You are correct, Dr Deveney, that this is a retrospective study and we did not use a specific protocolized algorithm. All of the patients were actually admitted to the medical service before being referred to us. You are also correct that there were patients with rapid bleeding who either had angiography or upper gastrointestinal hemorrhage with the source localized by endoscopy who went to the operating room without the need for scintigraphy.
We did have 2 patients who were bleeding from the upper gastrointestinal tract who had nonbleeding ulcers identified by endoscopy at the initial study and then bled again. Scintigraphy identified the ulcers as the source of hemorrhage. That relates to the question concerning our approach to gastrointestinal hemorrhage. Our approach is probably similar to everybody's in the room. Somebody comes in, we resuscitate the patient, we drop an nasogastric tube and try to answer the question of whether the patient is bleeding from above or below the ligament of Treitz. We endoscope almost all patients to confirm that the duodenum is clear of blood or lesions, and that brings us to the problem of bleeding below the ligament of Treitz. The greatest value of this study is sorting out those patients who are bleeding from below the ligament of Treitz. There are other ways of assessing colonic bleeding that are not completely accurate, but we are still left with the area between the cecum and the ligament of Treitz, which is a never-never land. These rapid-sequence radionucleide scintigraphic studies really address this problem and help us much more.
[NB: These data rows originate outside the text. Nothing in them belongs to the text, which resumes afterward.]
Definition rstep (s : rsys) (a : raction) : outcome rsys :=
  match a with
  | Reader t now status ok =>
      match readers s !! t with Some p => reader_step s t p now status ok | None => Blocked end
  | Timeout t =>
      match readers s !! t with Some (R_timedwait rf) => Next (set_reader s t (R_sleep rf true)) | _ => Blocked end
  | Wakeup t =>
      match readers s !! t with
      | Some (R_timedwait rf) => Next (set_reader s t (R_sleep rf false))
      | Some R_wait => Next (set_reader s t R_loop)
      | _ => Blocked
      end
  | Register x now o1 o2 o3 =>
      match plugin_insert_read s x now o1 o2 o3 with
      | Next (_, s) => Next s | Undefined => Undefined | Blocked => Blocked
      end
  | Unregister name =>
      match plugin_unregister_read s name with
      | Next (_, s) => Next s | Undefined => Undefined | Blocked => Blocked
      end
  | UnregisterGroup group =>
      match plugin_unregister_read_group s group with
      | Next (_, s) => Next s | Undefined => Undefined | Blocked => Blocked
      end
  | Stop =>
      (* stop_read_threads: read_loop = 0, broadcast *)
      Next (broadcast (mk_rsys (rfs s) (read_heap s) (read_list s) false (readers s) (lost s)))
  | Shutdown =>
      (* pthread_join of every read thread, llist_destroy, destroy_read_heap *)
      if negb (read_loop s) && forallb is_rexit (readers s) then
        undef (destroy_heap (S (Z.to_nat (list_len (read_heap s)))) (set_list s [])) Next
      else Blocked
  end.

Definition rinit (n : nat) : rsys := mk_rsys ∅ c_heap_create [] true (replicate n R_loop) [].

(** Read functions come from the register functions: not yet marked. *)
Definition action_ok (a : raction) : Prop :=
  match a with Register x _ _ _ _ => rf_type x ≠ RF_REMOVE | _ => True end.

Inductive rreachable : rsys → Prop :=
| rreach_init n : rreachable (rinit n)
| rreach_step s a s' : rreachable s → action_ok a → rstep s a = Next s' → rreachable s'.
End scheduler.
How many intraoperative enteroscopies did we use? We had 2 of the patients who had hemorrhages identified from the small bowel and who required intraoperative enteroscopy but, as you all know, intraoperative enteroscopy is a major hassle and psychologically it is a lot nicer to go into the operating room being set up and prepared for it. The other patients who had bleeding from the small bowel were bleeding from tumors that we were able to identify by running the bowel and therefore we didn't need to do enteroscopy in those cases.
This is a retrospective study. I suppose in that sense it is a subset of patients, but all of the patients who were in the study spanned the spectrum from intermittent chronic bleeding to acute hemorrhage. In fact, one of the patients actually evacuated on the table and there is a nice radionucleide study of the evacuated blood and stool on the table that we didn't show in this presentation.
There were no gated pool studies. All of these studies were radionucleide red-cell scans. Dr Wilson asked an excellent question. Would we do a segmental right hemicolectomy if we localized the bleeding site from the right colon if the patient had pancolonic diverticuli? The answer to that question is yes. Many of these patients are unstable. If we really are confident that we know the site of bleeding, we would do an operation that addressed that problem. It would be only in the case where we were unsure that we would do a subtotal colectomy.
This study is technician-independent. All of the studies were done in the presence of attending nuclear medicine physicians. Most of these studies were done during the daytime, but some of them were done in the middle of the night. It depended on the degree of hemorrhage, but in an unstable patient, when we choose a radionucleide study, we have very aggressive nuclear medicine physicians who do come in the middle of the night.